Singapore: Oil prices fell below $37 a barrel on Tuesday in Asia as a deepening global slowdown weighed on expectations for crude demand.
Light, sweet crude for March delivery fell 76 cents to $36.75 a barrel by midday in Singapore on the New York Mercantile Exchange after settling at $37.51 on Friday. The contract rose 11 cents Monday in Asian and European trading while US markets were closed for the Presidents Day holiday.
Prices have fallen 75% since peaking at $147.27 in July as a credit crisis in the US sub-prime mortgage sector has mushroomed into the worst global economic downturn in decades.
So far this year, US companies have shed hundred of thousands of jobs, dragging down consumer confidence.
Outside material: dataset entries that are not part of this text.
Definition ExecuteFlush (service : Service) (ctx : bool) (request : FlushRequest) (plan : Plan)
    : prog (Result FlushData) :=
  operationID ← planOperationID plan;
  let '(intent, requestError) := normalizeFlushRequest request in
  let path := flushPath (fiEvent intent) in
  let fail category message cause evidence :=
    mret (failedReadWithEvidence service operationID "flush" (fiTarget intent) path category false message cause evidence) in
  if negb ctx then fail CategoryUsage "flush requires a context" None []
  else if negb (is_nil requestError) then fail CategoryUsage "flush request is invalid" requestError []
  else match validateFlushPlan plan intent with
  | Some err => fail CategoryUsage "flush plan does not match the request" (Some err) []
  | None =>
      r ← flushOperationSnapshots service intent;
      match r with
      | inl failure => mret (failureResult service operationID "flush" (fiTarget intent) path failure)
      | inr (snapshots, evidence) =>
          if snapshotGroupIDs snapshots !=s plannedValue plan "citus.groups" then
            fail CategoryConflict "flush was not sent because the Citus group inventory changed" None evidence
          else if bool_decide (fiEvent intent = FlushRestart)
          then executeRestartFlush service operationID intent plan snapshots evidence
          else executeSwitchoverFlush service operationID intent plan (first_snapshot snapshots) evidence
      end
  end.

End switchover.
Lemma stateConflicts_good plan resolved changed :
  stateConflicts service plan resolved = Some changed → Forall good_member changed.
Proof using Hclock.
  unfold stateConflicts. destruct (existsb _ _); [done|]. intros [= <-]. apply Forall_fmap, Forall_forall. intros m _. cbn.
  apply good_not_sent; [done..|]. by apply good_mkEvidence.
Qed.

Lemma executeRestartFlush_post plan snapshots evidence :
  good_log evidence →
  wp (executeRestartFlush service operationID intent plan snapshots evidence) (restart_flush_post (pTargets plan)).
Proof using Hclock Hid Ht.
  intros He. unfold executeRestartFlush. cbv zeta.
  assert (∀ conflicts, Forall good_member conflicts →
    restart_flush_post (pTargets plan) []
      (finalizeFlushResults operationID intent PathREST
         (bwMembers (abortBatchForTargetChange service "flush" (pTargets plan) conflicts)) evidence)) as Habort.
  { intros conflicts Hc. pose proof (abort_chunked service "flush" quiet 1 (pTargets plan) conflicts Hclock Hc) as [? ?].
    by apply finalizeFlush_post. }
  destruct (resolvePlannedMembersAcrossSnapshots _ _ _ _ _) as [resolved conflicts] eqn:Er.
  pose proof (resolved_conflicts service "flush" snapshots (pTargets plan) (fiRole intent) Hclock) as Hc.
  rewrite Er in Hc. destruct conflicts as [|c conflicts]; cbn [head is_nil negb]; [|by apply Habort].
  destruct (stateConflicts service plan resolved) as [changed|] eqn:Es.
  - apply stateConflicts_good in Es. destruct changed as [|c changed]; cbn [head is_nil negb]; [|by apply Habort].
    apply wp_bind. eapply wp_mono; [|apply forMembers_chunked; intros; by apply flushRestartMember_post].
    intros tr results [Hch Hids]. cbn. rewrite app_nil_r. apply finalizeFlush_post; [done..|].
    rewrite Hids. by eapply resolved_targets.
  - split; [by apply valid_failed|]. split; [apply chunked_nil|by left].
Qed.
End running.
End lemmas.

(** ** Lemmas: switchover flush *)

Lemma read_only_confirmed plan tr : Forall read_only tr → Forall (delete_confirmed plan) tr.
Proof. intros H. eapply Forall_impl; [done|]. intros e He. by destruct e as [[] r]. Qed.

#[export] Instance switchover_flush_post_read plan : ReadClosed (switchover_flush_post plan).
Proof.
  intros pre tr r Hpre (Hv & Hf & Hd & Hs). split; [done|]. split; [|split].
  - intros [Hq|H404]%Hf; [left; apply Forall_app; split; [by apply Forall_read_only_quiet|done]|].
    right. by rewrite existsb_app, H404, orb_true_r.
  - apply Forall_app. split; [by apply read_only_confirmed|done].
  - intros Hr. by rewrite existsb_app, (Hs Hr), orb_true_r.
Qed.

Lemma revalidated_revision plan failover members target :
  revalidateSwitchoverFlushPlan plan failover members target = None →
  expectedPrecondition plan "failover.modRevision" = Some (FormatInt (foModRevision failover)).
Proof.
  unfold revalidateSwitchoverFlushPlan. destruct (fields_match _ _) eqn:E; [|done]. intros _.
  unfold fields_match in E. cbn in E. by go_bool.
Qed.

Section switchover_lemmas.
Context `{GoStd} (service : Service) (Hclock : clock_set service) (plan : Plan).

Lemma flushSwitchoverMember_post snapshot target :
  wp (flushSwitchoverMember service snapshot target) (λ tr r,
    attempt_post flush_shown tr r ∧ Forall (delete_confirmed plan) tr ∧
    (mwHTTPStatus r = 404%Z → existsb answered_404 tr = true)).
Proof using Hclock.
  assert (∀ r, good_member r → mwOutcome r = Failed → mwHTTPStatus r = 0%Z →
    attempt_post flush_shown [] r ∧ Forall (delete_confirmed plan) [] ∧
    (mwHTTPStatus r = 404%Z → existsb answered_404 [] = true)) as Hnone.
  { intros r Hg Ho Hz. split; [by apply attempt_not_sent|]. split; [done|]. by rewrite Hz. }
  unfold flushSwitchoverMember. destruct (negb (svcPatroni service)); [by apply Hnone; try done; apply good_memberNotSent|].
  destruct (patroniBaseURL _) as [url|]; [|by apply Hnone; try done; apply good_invalidAddress].
  apply wp_call. intros [response err]. set (c := CDeleteSwitchover url). set (r := classifySwitchoverFlushResponse _ _ _ _).
  assert (mwHTTPStatus r = rsStatusCode response) as Hstatus by apply classifyResponse_status.
  split; [|split; [by repeat constructor|by rewrite Hstatus; intros Hs; cbn; rewrite Hs]].
  split; [by apply good_classifySwitchoverFlush|]. split.
  { intros Hf. constructor; [|done]. revert Hf. by apply (honest_classifyResponse service c). }
  rewrite Hstatus. split; [intros Hs%classifyResponse_succeeded; by apply Z.eqb_eq in Hs|]. split.
  { intros Hs. split; [apply classifyResponse_succeeded; unfold ok_only; cbn; by rewrite Hs|]. cbn. by rewrite Hs. }
  split; [|done]. intros Hs. constructor; [|done]. cbn. by rewrite Hs.
Qed.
US crude inventories have soared in recent weeks, reflecting a pull back in spending despite a drop in gasoline prices.
Japan, the world’s second-biggest economy, is also hurting. It said Monday its economy shrank 3.3% in the fourth quarter from the previous quarter, the worst performance since 1974.
“The economic and inventory data paint a bleak picture for oil demand,” said Victor Shum, an energy analyst at consultancy Purvin & Gertz in Singapore. “Since the beginning of the year, the outlook has worsened.”
Supplies at the main US depot for Nymex crude in Cushing, Oklahoma have jumped over the last two months, straining storage space to its brink. Some oil traders are selling crude they would otherwise store, which helps to push the price down.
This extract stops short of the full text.